Europa a tornar-se mais madura

A UE reagiu no geral "muito bem", atalha. "Houve posições dissonantes, mas não foram suficientes para alterar um consenso geral. Teve coragem, como teve em outras ocasiões. Costumo dizer que a Europa se faz nas crises. E quando há uma crise os governos nacionais estão prontos a ir mais longe. Aprovaram-se programas económicos e militares de ajuda à Ucrânia que eram impensáveis há um tempo. A Europa está a tornar-se mais madura, mais adulta do ponto de vista da geopolítica. A Europa durante uns anos viveu na ilusão que as questões do mercado resolviam tudo. Mas a Europa tem de se dotar de uma política externa e de uma política de defesa mais consequente com os tempos e isso está a acontecer agora. É trágico que tenha sido necessária esta guerra cruel e despropositada para que a Europa tivesse acordado para esta realidade geopolítica", afirmou.

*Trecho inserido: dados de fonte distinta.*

(** * Hydraulic conductivity predictor (src/app.py): validation and zoning

    The script of [src/app.py] is embedded as a function from the values of
    its nine number inputs, the state of its button and the loaded model to
    the sequence of elements it renders.  Python floats are IEEE 754
    binary64 values: they are modelled by [spec_float] with the binary64
    parameters, comparisons by [SFleb] and [SFltb], and [+], [-] and [abs]
    by the correctly rounded [SFadd], [SFsub] and by [SFabs]. *)

From Stdlib Require Import ZArith Lia Bool Ascii String.
From Stdlib Require Import Floats.SpecFloat.
From stdpp Require Import base list.

Open Scope Z_scope.

(** ** Binary64 values *)

Module F64.

Definition prec : Z := 53.
Definition emax : Z := 1024.

Definition float := spec_float.

Definition add (x y : float) : float := SFadd prec emax x y.
Definition sub (x y : float) : float := SFsub prec emax x y.
Definition div (x y : float) : float := SFdiv prec emax x y.
Definition abs (x : float) : float := SFabs x.
Definition ltb (x y : float) : bool := SFltb x y.
Definition leb (x y : float) : bool := SFleb x y.
Definition valid (x : float) : bool := valid_binary prec emax x.

(** An integer literal, and a Python [int] operand converted to float. *)
Definition of_Z (z : Z) : float := binary_normalize prec emax z 0 false.

(** The decimal literal [n / 10^k]: both operands are exact for
    [|n| < 2^53] and [k <= 15], and the division rounds to nearest even, so
    the result is the binary64 value nearest to the decimal, as Python reads
    the literal. *)
Definition dec (n : Z) (k : Z) : float := div (of_Z n) (of_Z (10 ^ k)).

(** The exact value of [x] times [2^k], an integer for a finite [x] whose
    exponent is at least [-k]. *)
Definition scaled (k : Z) (x : float) : Z :=
  match x with
  | S754_finite s m e => (if s then -1 else 1) * Zpos m * 2 ^ (e + k)
  | _ => 0
  end.

(** Neither infinite nor NaN. *)
Definition is_finite (x : float) : bool :=
  match x with
  | S754_zero _ | S754_finite _ _ _ => true
  | S754_infinity _ | S754_nan => false
  end.

Definition is_nan (x : float) : bool :=
  match x with
  | S754_nan => true
  | _ => false
  end.

End F64.

Abbreviation float := F64.float.

Infix "+." := F64.add (at level 50, left associativity).
Infix "-." := F64.sub (at level 50, left associativity).
Infix "<?." := F64.ltb (at level 65, no associativity).
Infix "<=?." := F64.leb (at level 65, no associativity).

(** ** What the script renders, and how it can fail *)

(** The Streamlit calls of the script, as the page elements they produce. *)
Inductive element : Type :=
  | PageConfig (page_title layout : string)
  | Title (body : string)
  | Markdown (body : string)
  | Subheader (body : string)
  | NumberInput (label : string) (min_value max_value value : float)
  | Button (label : string)
  | Write (body : string)
  | Success (body : string)
  | Warning (body : string)
  | Error (body : string).

(** An exception raised by an external call ([joblib.load], the model's
    [predict]), or by indexing an empty array. *)
Inductive exn : Type :=
  | Raised (what : string)
  | IndexError.

(** A run of the script: the elements rendered so far, and either the
    exception that ended the run or a value. *)
Definition UI (A : Type) : Type := list element * (exn + A).

Module UI.

Definition ret {A} (a : A) : UI A := ([], inr a).

Definition bind {A B} (m : UI A) (k : A -> UI B) : UI B :=
  match m with
  | (out, inl e) => (out, inl e)
  | (out, inr a) => let '(out', r) := k a in (out ++ out', r)
  end.

Definition emit (e : element) : UI unit := ([e], inr tt).

(** The outcome of an external call: its exception propagates. *)
Definition call {A} (r : exn + A) : UI A := ([], r).

(** [for x in l: body x] *)
Fixpoint for_each {A} (l : list A) (body : A -> UI unit) : UI unit :=
  match l with
  | [] => ret tt
  | x :: l' => bind (body x) (fun _ => for_each l' body)
  end.

Definition rendered {A} (m : UI A) : list element := fst m.

Definition outcome {A} (m : UI A) : exn + A := snd m.

End UI.

Declare Scope ui_scope.
Delimit Scope ui_scope with ui.
Notation "x <- m ;; k" := (UI.bind m (fun x => k))
  (at level 100, m at next level, k at level 200, right associativity) : ui_scope.
Notation "m ;; k" := (UI.bind m (fun _ => k))
  (at level 100, k at level 200, right associativity) : ui_scope.
Open Scope ui_scope.

(** ** The script *)

Definition nl : string := String "010"%char EmptyString.

Infix "+:+" := String.append (at level 60, right associativity).

(** The values of the nine number inputs, named as the script's variables. *)
Record Request : Type := {
  FA : float; SCBA : float; EC : float;
  LL : float; PI : float; FSI : float;
  MDUW : float; OMC : float; UCS : float
}.

(** The object returned by [joblib.load]: only its [predict] is used.  It
    takes a two-dimensional array and returns one prediction per row, or
    raises. *)
Record Model : Type := {
  predict : list (list float) -> exn + list float
}.

(** [st.number_input(label, min_value, max_value, value)] renders the
    widget and returns its current value [cur]. *)
Definition number_input (label : string) (lo hi dflt : Z) (cur : float) : UI float :=
  UI.emit (NumberInput label (F64.of_Z lo) (F64.of_Z hi) (F64.of_Z dflt));;
  UI.ret cur.

(** [st.button(label)] renders the button and returns whether it was
    pressed. *)
Definition button (label : string) (pressed : bool) : UI bool :=
  UI.emit (Button label);;
  UI.ret pressed.

(** The bounds the widgets enforce on their values. *)
Definition between (lo hi : Z) (x : float) : bool :=
  (F64.of_Z lo <=?. x) && (x <=?. F64.of_Z hi).

Definition in_range (r : Request) : bool :=
  between 0 100 (FA r) && between 0 100 (SCBA r) && between 0 100 (EC r) &&
  between 20 120 (LL r) && between 5 80 (PI r) && between 0 200 (FSI r) &&
  between 10 25 (MDUW r) && between 5 40 (OMC r) && between 50 1000 (UCS r).

(** Sections 1 and 2 of the script, up to the loading of the model. *)
Definition page_header : UI unit :=
  UI.emit (PageConfig "Hydraulic Conductivity Predictor" "centered");;
  UI.emit (Title "Hydraulic Conductivity Prediction for Landfill Liners");;
  UI.emit (Markdown ("**Regulatory Criterion (USEPA & MOEF):**  " +:+ nl +:+
                     "$\mathbf{HC \le 1 \times 10^{-7}\;cm/s}$")).

(** Section 3: the nine inputs. *)
Definition input_section (cur : Request) : UI Request :=
  UI.emit (Subheader "Input Parameters");;
  fa <- number_input "Fly Ash (%)" 0 100 10 (FA cur);;
  scba <- number_input "SCBA (%)" 0 100 10 (SCBA cur);;
  ec <- number_input "Expansive Clay (%)" 0 100 80 (EC cur);;
  ll <- number_input "Liquid Limit (%)" 20 120 70 (LL cur);;
  pi <- number_input "Plasticity Index (%)" 5 80 31 (PI cur);;
  fsi <- number_input "Free Swell Index (%)" 0 200 38 (FSI cur);;
  mduw <- number_input "Maximum Dry Unit Weight (kN/m³)" 10 25 14 (MDUW cur);;
  omc <- number_input "Optimum Moisture Content (%)" 5 40 32 (OMC cur);;
  ucs <- number_input "UCS (28 days, kPa)" 50 1000 321 (UCS cur);;
  UI.ret {| FA := fa; SCBA := scba; EC := ec; LL := ll; PI := pi; FSI := fsi;
            MDUW := mduw; OMC := omc; UCS := ucs |}.

(** Section 4: input validation. *)
Definition composition_warning : string :=
  "⚠ FA + SCBA + EC should sum to 100%".
Definition strength_warning : string :=
  "⚠ UCS < 200 kPa (may not satisfy liner strength requirement)".
Definition atterberg_warning : string :=
  "⚠ Liquid Limit should be greater than Plasticity Index".

(** [abs(FA + SCBA + EC - 100)], evaluated left to right in binary64. *)
Definition composition_gap (r : Request) : float :=
  F64.abs (FA r +. SCBA r +. EC r -. F64.of_Z 100).

Definition composition_off (r : Request) : bool :=
  F64.of_Z 1 <?. composition_gap r.

Definition strength_low (r : Request) : bool := UCS r <?. F64.of_Z 200.

Definition atterberg_off (r : Request) : bool := LL r <?. PI r.

Definition validate (r : Request) : list string :=
  let warnings := [] in
  let warnings :=
    if composition_off r then warnings ++ [composition_warning] else warnings in
  let warnings :=
    if strength_low r then warnings ++ [strength_warning] else warnings in
  let warnings :=
    if atterberg_off r then warnings ++ [atterberg_warning] else warnings in
  warnings.

Definition validation_section (r : Request) : UI unit :=
  let warnings := validate r in
  match warnings with
  | [] => UI.ret tt
  | _ => UI.for_each warnings (fun w => UI.emit (Warning w))
  end.

(** Sections 5 and 6: prediction and the traffic-light acceptance logic. *)

(** [np.array([[FA, SCBA, EC, LL, PI, FSI, MDUW, OMC, UCS]])]: one row. *)
Definition feature_matrix (r : Request) : list (list float) :=
  [[FA r; SCBA r; EC r; LL r; PI r; FSI r; MDUW r; OMC r; UCS r]].

(** [a[0]] on a one-dimensional array. *)
Definition first_item (a : list float) : exn + float :=
  match a with
  | [] => inl IndexError
  | y :: _ => inr y
  end.

(** The three branches of the acceptance logic, named as its comments name
    them. *)
Inductive zone : Type := GREEN | AMBER | RED.

(** The order GREEN < AMBER < RED of the zones, from best to worst. *)
Definition zone_rank (z : zone) : nat :=
  match z with
  | GREEN => 0
  | AMBER => 1
  | RED => 2
  end.
(** * Jupyter-bridge: the per-channel rendezvous relay

    A shallow embedding of [server/jupyter_bridge.py].  The Flask handlers
    and the helpers [_enqueue], [_dequeue], [_set_key_value], [_del_message],
    [_update_stats], [_expire] and [_del_key], with the statements the module
    runs at its start, are written as programs of a small
    state-and-exception monad over a model of the Redis store they talk to.

    Conventions of the model.
    - Redis keys, hash fields and hash values are byte strings ([string]).
      Text that the program encodes or decodes as UTF-8 is identified with
      its bytes, and decoding fails on bytes that are no UTF-8.
    - Every key of the store holds a hash, the one type of value this
      program writes; the [WRONGTYPE] error of a command sent to a key of
      another type is not modelled.
    - Seconds are exact rationals ([Q]); the rounding of Python floats is
      not modelled.  This matters in one place, the countdown of the
      polling loop of [_dequeue]: see [_dequeue_poll].
    - Redis commands are atomic and never fail for lack of a connection.
      Between two commands of a handler other clients may act: the world
      carries a script of such actions, one of which runs before each
      command.  An empty script is a handler running alone.
    - Logging is left out. *)

From stdpp Require Import gmap strings list fin_maps sorting.
From Stdlib Require Import Ascii String ZArith QArith Qround Lqa Lia.
From Stdlib Require Import DecimalString DecimalZ DecimalPos DecimalFacts.

Local Open Scope string_scope.
Local Open Scope Z_scope.

(** ** Byte strings and integers *)

(** [str(n)] for a Python [int], which is also how redis-py encodes an
    [int] hash value. *)
Definition str_of_int (n : Z) : string := NilZero.string_of_int (Z.to_int n).
(** Equal-length strings compare as big-endian numbers. *)
Lemma le_bytes_cmp_be n x y :
  in_u (8 * Z.of_nat n) x -> in_u (8 * Z.of_nat n) y ->
  bytes_cmp (be_bytes n x) (be_bytes n y) = (x ?= y).
Proof.
  unfold be_bytes. revert x y; induction n as [|n IH]; intros x y Hx Hy.
  - simpl in Hx, Hy. assert (x = 0) as -> by lia. by assert (y = 0) as -> by lia.
  - cbn [le_bytes]. cbn [rev].
    assert (Hl : forall z, in_u (8 * Z.of_nat (S n)) z -> in_u (8 * Z.of_nat n) (z / 256)).
    { intros z Hz. replace (8 * Z.of_nat (S n)) with (8 + 8 * Z.of_nat n) in Hz by lia.
      rewrite Z.pow_add_r in Hz by lia. change (2 ^ 8) with 256 in Hz.
      split; [apply Z.div_pos; lia|]. apply Z.div_lt_upper_bound; lia. }
    specialize (IH _ _ (Hl _ Hx) (Hl _ Hy)).
    assert (Happ : forall a b c d, length a = length b ->
      bytes_cmp (a ++ [c]) (b ++ [d]) =
      match bytes_cmp a b with Eq => b2z c ?= b2z d | o => o end).
    { clear. induction a as [|e a IHa]; intros [|f b] c d H; simplify_eq/=.
      - by destruct (b2z c ?= b2z d).
      - destruct (b2z e ?= b2z f); auto. }
    rewrite Happ by (by rewrite !length_rev, !length_le_bytes).
    rewrite IH, !b2z_z2b.
    pose proof (Z.div_mod x 256 ltac:(lia)). pose proof (Z.div_mod y 256 ltac:(lia)).
    pose proof (Z.mod_pos_bound x 256 ltac:(lia)). pose proof (Z.mod_pos_bound y 256 ltac:(lia)).
    destruct (Z.compare_spec (x / 256) (y / 256)); symmetry.
    + destruct (Z.compare_spec (x mod 256) (y mod 256));
        [apply Z.compare_eq_iff | apply Z.compare_lt_iff | apply Z.compare_gt_iff]; lia.
    + apply Z.compare_lt_iff; lia.
    + apply Z.compare_gt_iff; lia.
Qed.
Definition MemTable_put (t : MemTable) (key value : bytes) : outcome StorageError MemTable :=
  let? _ := validate_key key in
  let map' := <[key := value]> (mem_map t) in
  match mem_map t !! key with
  | Some old =>
      let? b := checked_sub (mem_bytes t) (entry_bytes key old) in
      Ok (mkMemTable map' (b + entry_bytes key value))
  | None => Ok (mkMemTable map' (mem_bytes t + entry_bytes key value))
  end.

Definition MemTable_get (t : MemTable) (key : bytes) : outcome StorageError (option bytes) :=
  let? _ := validate_key key in
  Ok (mem_map t !! key).

Definition MemTable_delete (t : MemTable) (key : bytes) : outcome StorageError (bool * MemTable) :=
  let? _ := validate_key key in
  match mem_map t !! key with
  | Some old =>
      let? b := checked_sub (mem_bytes t) (entry_bytes key old) in
      Ok (true, mkMemTable (delete key (mem_map t)) b)
  | None => Ok (false, t)
  end.

Definition MemTable_iter (t : MemTable) : list (bytes * bytes) := btree_iter (mem_map t).

(** [range] and [range_borrowed]: [BTreeMap::range], which panics on an
    inverted range. *)
Definition MemTable_range {E} (t : MemTable) (start end_ : bytes) : outcome E (list (bytes * bytes)) :=
  btree_range (mem_map t) (Included start) (Excluded end_).

#[global] Instance MemTable_engine : StorageEngine MemTable := {
  se_get := MemTable_get; se_put := MemTable_put;
  se_delete := MemTable_delete; se_iter := MemTable_iter;
}.

(** ** write_stall.rs *)

Record WriteStallConfig : Type := mkWriteStallConfig {
  l0_slowdown_trigger : Z;
  l0_stop_trigger : Z;
  slowdown_ms_per_file : Z;
  max_slowdown_ms : Z;
}.

Definition WriteStallConfig_default : WriteStallConfig := mkWriteStallConfig 3 8 8 250.
Definition WriteStallConfig_relaxed : WriteStallConfig := mkWriteStallConfig 12 32 4 500.

(** [gate_write] returns the milliseconds it sleeps, or the error. *)
Definition gate_write (c : WriteStallConfig) (l0_count mem_bytes max_mem_bytes : Z)
    : outcome StorageError Z :=
  if l0_count >=? l0_stop_trigger c
  then Err (ResourceExhausted "L0 SST backlog at stop threshold — compaction required")
  else
    let slow := if l0_count >=? l0_slowdown_trigger c
                then Z.min (sat 64 ((l0_count - l0_slowdown_trigger c + 1) * slowdown_ms_per_file c))
                           (max_slowdown_ms c)
                else 0 in
    let full := if (max_mem_bytes >? 0) && (mem_bytes >=? max_mem_bytes * 9 / 10) then 5 else 0 in
    Ok (slow + full).

(** ** The byte counter *)

Definition total_bytes (m : gmap bytes bytes) : Z :=
  map_fold (fun k v acc => entry_bytes k v + acc) 0 m.

Lemma total_bytes_insert m k v :
  m !! k = None -> total_bytes (<[k := v]> m) = entry_bytes k v + total_bytes m.
Proof.
  intros H. unfold total_bytes. rewrite map_fold_insert_L; [done| |done]. intros; lia.
Qed.

Lemma total_bytes_delete m k v :
  m !! k = Some v -> total_bytes m = entry_bytes k v + total_bytes (delete k m).
Proof.
  intros H. rewrite <- (insert_delete_id m k v) at 1 by done.
  apply total_bytes_insert, lookup_delete_eq.
Qed.

Lemma entry_bytes_nonneg k v : 0 <= entry_bytes k v.
Proof. unfold entry_bytes. pose proof (len_nonneg k). pose proof (len_nonneg v). lia. Qed.

Lemma total_bytes_nonneg m : 0 <= total_bytes m.
Proof.
  unfold total_bytes. apply (map_fold_weak_ind (fun r _ => 0 <= r)); [lia|].
  intros k v ? r _ ?. pose proof (entry_bytes_nonneg k v). lia.
Qed.

Definition mem_wf (t : MemTable) : Prop :=
  mem_bytes t = total_bytes (mem_map t) /\ mem_map t !! [] = None.

Lemma mem_wf_new : mem_wf MemTable_new.
Proof. done. Qed.

Lemma MemTable_put_ok t k v :
  mem_wf t -> k <> [] ->
  exists t', MemTable_put t k v = Ok t' /\ mem_wf t' /\ mem_map t' = <[k := v]> (mem_map t).
Proof.
  intros [Hb Hn] Hk. unfold MemTable_put. destruct k as [|c k]; [done|].
  cbn [validate_key obind]. set (key := c :: k).
  assert (Hn' : <[key := v]> (mem_map t) !! [] = None) by (by rewrite lookup_insert_ne).
  destruct (mem_map t !! key) as [old|] eqn:E.
  - pose proof (total_bytes_delete _ _ _ E) as Hd.
    pose proof (total_bytes_nonneg (delete key (mem_map t))).
    unfold checked_sub. rewrite (proj2 (Z.ltb_ge _ _)) by lia. simpl.
    eexists. split; [done|]. split; [|done]. split; [|done]. simpl.
    rewrite <- insert_delete_eq, total_bytes_insert by apply lookup_delete_eq. lia.
  - eexists. split; [done|]. split; [|done]. split; [|done]. simpl.
    rewrite total_bytes_insert by done. lia.
Qed.

Lemma MemTable_delete_ok t k :
  mem_wf t -> k <> [] ->
  exists t', MemTable_delete t k = Ok (bool_decide (is_Some (mem_map t !! k)), t') /\
    mem_wf t' /\ mem_map t' = delete k (mem_map t).
Proof.
  intros [Hb Hn] Hk. unfold MemTable_delete. destruct k as [|c k]; [done|].
  cbn [validate_key obind]. set (key := c :: k).
  destruct (mem_map t !! key) as [old|] eqn:E.
  - pose proof (total_bytes_delete _ _ _ E) as Hd.
    pose proof (total_bytes_nonneg (delete key (mem_map t))).
    unfold checked_sub. rewrite (proj2 (Z.ltb_ge _ _)) by lia. cbn [obind].
    rewrite bool_decide_eq_true_2 by eauto.
    eexists. split; [done|]. split; [|done]. split; simpl; [lia|]. by rewrite lookup_delete_ne.
  - rewrite bool_decide_eq_false_2 by (by intros []).
    exists t. split; [done|]. split; [done|]. by rewrite delete_id.
Qed.

Lemma MemTable_get_ok t k : k <> [] -> MemTable_get t k = Ok (mem_map t !! k).
Proof. by destruct k. Qed.

#[global] Program Instance MemTable_laws : EngineLaws MemTable := {
  contents := mem_map; engine_ok := mem_wf;
}.
Next Obligation. intros. by apply MemTable_get_ok. Qed.
Next Obligation. intros. by apply MemTable_put_ok. Qed.
Next Obligation. intros. by apply MemTable_delete_ok. Qed.
Next Obligation. done. Qed.

(** ** Theorems *)

(** A call of the mutating interface, and its effect on the map. *)
Inductive mem_call : Type := CallPut (k v : bytes) | CallDelete (k : bytes).

Definition mem_apply {T} `{StorageEngine T} (s : T) (c : mem_call) : outcome StorageError T :=
  match c with
  | CallPut k v => se_put s k v
  | CallDelete k => let? '(_, s') := se_delete s k in Ok s'
  end.

Definition map_apply (m : gmap bytes bytes) (c : mem_call) : gmap bytes bytes :=
  match c with CallPut k v => <[k := v]> m | CallDelete k => delete k m end.

Definition call_key (c : mem_call) : bytes :=
  match c with CallPut k _ => k | CallDelete k => k end.

Fixpoint mem_run {T} `{StorageEngine T} (s : T) (cs : list mem_call) : outcome StorageError T :=
  match cs with
  | [] => Ok s
  | c :: cs' => let? s' := mem_apply s c in mem_run s' cs'
  end.

(** Any backend that meets the laws behaves as the map after any calls. *)
Lemma mem_run_laws {T} `{EngineLaws T} (s : T) cs :
  engine_ok s -> Forall (fun c => call_key c <> []) cs ->
  exists s', mem_run s cs = Ok s' /\ engine_ok s' /\
    contents s' = fold_left map_apply cs (contents s).
Proof.
  intros Hok Hcs. revert s Hok. induction Hcs as [|c cs Hk Hcs IH]; intros s Hok.
  { by exists s. }
  assert (exists s1, mem_apply s c = Ok s1 /\ engine_ok s1 /\
    contents s1 = map_apply (contents s) c) as (s1 & E & Hok1 & Hc1).
  { destruct c as [k v|k]; simpl in *; [by apply put_law|].
    destruct (delete_law s k Hok Hk) as (s1 & -> & ? & ?). by exists s1. }
  destruct (IH s1 Hok1) as (s' & E' & Hok' & Hc'). exists s'.
  cbn [mem_run fold_left]. rewrite E. cbn [obind]. rewrite <- Hc1. done.
Qed.

(** The MemTable refines a finite map: after any sequence of puts and
    deletes with non-empty keys no call has failed or underflowed the byte
    counter, reads answer from the map, iteration is its entries in ascending
    key order, and the counter is exactly the sum of the key and value lengths. *)
Theorem memtable_refines_map cs :
  Forall (fun c => call_key c <> []) cs ->
  exists t, mem_run MemTable_new cs = Ok t /\
    let m := fold_left map_apply cs ∅ in
    (forall k, k <> [] -> MemTable_get t k = Ok (m !! k)) /\
    MemTable_iter t = btree_iter m /\
    MemTable_approx_bytes t = total_bytes m /\ MemTable_len t = Z.of_nat (size m).
Proof.
  intros Hcs. destruct (mem_run_laws MemTable_new cs) as (t & E & [Hb _] & Hc); [apply mem_wf_new|done|].
  exists t. split; [exact E|]. simpl in Hc. cbv zeta. rewrite <- Hc.
  split; [intros; by apply MemTable_get_ok|]. done.
Qed.

Lemma memtable_refines_map_witness :
  exists t, mem_run MemTable_new [CallPut (bs "a") (bs "1"); CallDelete (bs "a")] = Ok t /\
    MemTable_get t (bs "a") = Ok None.
Proof.
  destruct (memtable_refines_map [CallPut (bs "a") (bs "1"); CallDelete (bs "a")]) as (t & E & Hg & _).
  { repeat constructor; discriminate. }
  exists t. split; [exact E|]. rewrite Hg by discriminate. reflexivity.
Defined.

Lemma filter_all_false {A} (P : A -> Prop) `{!forall x, Decision (P x)} l :
  Forall (fun x => ~ P x) l -> filter P l = [].
Proof. induction 1; [done|]. rewrite filter_cons. by rewrite decide_False. Qed.

Lemma window_filter (start end_ : bytes) (l : list (bytes * bytes)) :
  StronglySorted entry_lt l ->
  take_while (fun e : bytes * bytes => bytes_ltb e.1 end_)
    (skip_while (fun e : bytes * bytes => bytes_ltb e.1 start) l) =
  filter (fun e => above_lo (Included start) e.1 && below_hi (Excluded end_) e.1 = true) l.
Proof.
  assert (Htake : forall l, StronglySorted entry_lt l ->
    Forall (fun e : bytes * bytes => bytes_le start e.1) l ->
    take_while (fun e : bytes * bytes => bytes_ltb e.1 end_) l =
    filter (fun e => above_lo (Included start) e.1 && below_hi (Excluded end_) e.1 = true) l).
  { clear l. intros l Hs Hlo. induction Hs as [|e l Hs IH Hall]; [done|].
    inversion Hlo as [|? ? He Hl]; subst. rewrite filter_cons. simpl in *.
    rewrite He. simpl. destruct (bytes_ltb e.1 end_) eqn:E.
    - rewrite decide_True by done. f_equal. by apply IH.
    - rewrite decide_False by done. symmetry. apply filter_all_false.
      rewrite Forall_forall in Hall |- *. intros x Hx [_ Hlt]%andb_true_iff.
      specialize (Hall x Hx). unfold entry_lt in Hall. simpl in Hall.
      assert (bytes_lt e.1 end_) by (eapply bytes_lt_trans; [exact Hall|exact Hlt]). congruence. }
  intros Hs. induction Hs as [|e l Hs IH Hall]; [done|]. cbn [skip_while].
  destruct (bytes_ltb e.1 start) eqn:E.
  - rewrite IH, filter_cons, decide_False; [done|]. simpl. intros [Hle _]%andb_true_iff.
    by apply bytes_lt_not_le in E.
  - apply Htake; [by constructor|]. assert (bytes_le start e.1).
    { rewrite bytes_ltb_leb in E. by apply negb_false_iff in E. }
    constructor; [done|]. rewrite Forall_forall in Hall |- *. intros x Hx.
    specialize (Hall x Hx). unfold entry_lt in Hall. simpl in Hall.
    eapply bytes_le_trans; [done|]. by apply bytes_lt_le.
Qed.

(** The MemTable's bounded scan agrees with the trait's default (skip and
    take over the full iteration) on every range that is not inverted, and
    where they differ the bounded scan panics. *)
Theorem memtable_range_is_default t start end_ :
  MemTable_range (E:=StorageError) t start end_ =
  if bytes_ltb end_ start then Panic else Ok (default_range t start end_).
Proof.
  unfold MemTable_range, btree_range, default_range. simpl.
  rewrite window_filter by apply btree_iter_sorted.
  unfold range_panics. rewrite bytes_ltb_leb.
  repeat case_test; try done.
Qed.

(** The write gate on every branch, for sane thresholds: it refuses exactly
    at the stop threshold, never delays a write below the slowdown threshold
    with memory to spare, never sleeps longer than the cap plus 5 ms, and a
    longer L0 backlog never shortens the delay. *)
Theorem gate_write_spec c l0 l0' mem max :
  0 < l0_slowdown_trigger c <= l0_stop_trigger c -> 0 <= slowdown_ms_per_file c ->
  0 <= max_slowdown_ms c -> 0 <= l0 <= l0' ->
  (is_ok (gate_write c l0 mem max) = false <-> l0_stop_trigger c <= l0) /\
  (forall d, gate_write c l0 mem max = Ok d ->
     0 <= d <= max_slowdown_ms c + 5 /\
     (l0 < l0_slowdown_trigger c -> mem < max * 9 / 10 -> d = 0) /\
     forall d', gate_write c l0' mem max = Ok d' -> d <= d').
Proof.
  intros Ht Hs Hm Hl. unfold gate_write.
  set (full := if (max >? 0) && (mem >=? max * 9 / 10) then 5 else 0).
  assert (Hfull : 0 <= full <= 5) by (unfold full; case_test; lia).
  assert (Hnone : mem < max * 9 / 10 -> full = 0).
  { intros. unfold full. case_test; [bool_to_prop; lia|done]. }
  set (delay := fun n : Z => Z.min (sat 64 ((n - l0_slowdown_trigger c + 1) * slowdown_ms_per_file c))
                           (max_slowdown_ms c)).
  assert (Hd : forall n, 0 <= delay n <= max_slowdown_ms c).
  { intros n. unfold delay, sat, umax. lia. }
  assert (Hmono : delay l0 <= delay l0').
  { unfold delay, sat. assert ((l0 - l0_slowdown_trigger c + 1) * slowdown_ms_per_file c <=
      (l0' - l0_slowdown_trigger c + 1) * slowdown_ms_per_file c) by nia. lia. }
  fold (delay l0) (delay l0').
  destruct (l0 >=? l0_stop_trigger c) eqn:E1; bool_to_prop; simpl; (split; [split; [lia || done|done || lia]|]);
    intros d [= <-].
  pose proof (Hd l0). pose proof (Hd l0').
  split; [case_test; lia|]. split; [intros; case_test; lia|].
  destruct (l0' >=? l0_stop_trigger c); [done|]. intros d' [= <-].
  destruct (l0 >=? l0_slowdown_trigger c) eqn:E2, (l0' >=? l0_slowdown_trigger c) eqn:E3; bool_to_prop; lia.
Qed.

Putin surpreendido pela reação da Europa

"Estou muito preocupado com a situação da Ucrânia, aliás disse-o logo no início. O mundo já não é o mesmo depois do dia 24 de fevereiro. Estamos no início de uma crise mais funda, que está a dividir o mundo, e temos de estar preocupados com o longo prazo. A razão pela qual eu estou preocupado é que eu não estou a ver o desfecho desta situação, e o mais grave é que aqueles que têm alguma responsabilidade e com graus de decisão também não estão a ver", sintetizou.

Elogiando o papel da União Europeia, o também ex-primeiro-ministro português considerou que "até agora a Europa agiu com coragem, com força, com determinação". Uma ação, salienta, "inesperada, e que Putin (o presidente da Federação Russa] não antecipava".

O antigo presidente da CE está convencido de que no curto prazo não vai haver um "desfecho aceitável". "Daquilo que conheço de Putin, e estive muitas vezes com ele, acho que é uma ilusão pensar que ele vai aceitar uma derrota. A Rússia tem muitos meios que ainda não utilizou...", assinalou Durão Barroso.

Durão Barroso diz não ter dúvida de que "se a UE tivesse ignorado [e não tivesse apoiado a Ucrânia] seria uma tragédia para a Europa". "Não só perdíamos o respeito por nós próprios, mas era um encorajamento para que maiores e mais graves ameaças fossem feitas. Hoje em dia é contra um país, amanhã poderia ser contra um país da UE, um país da NATO, com consequências devastadoras", acrescrentou.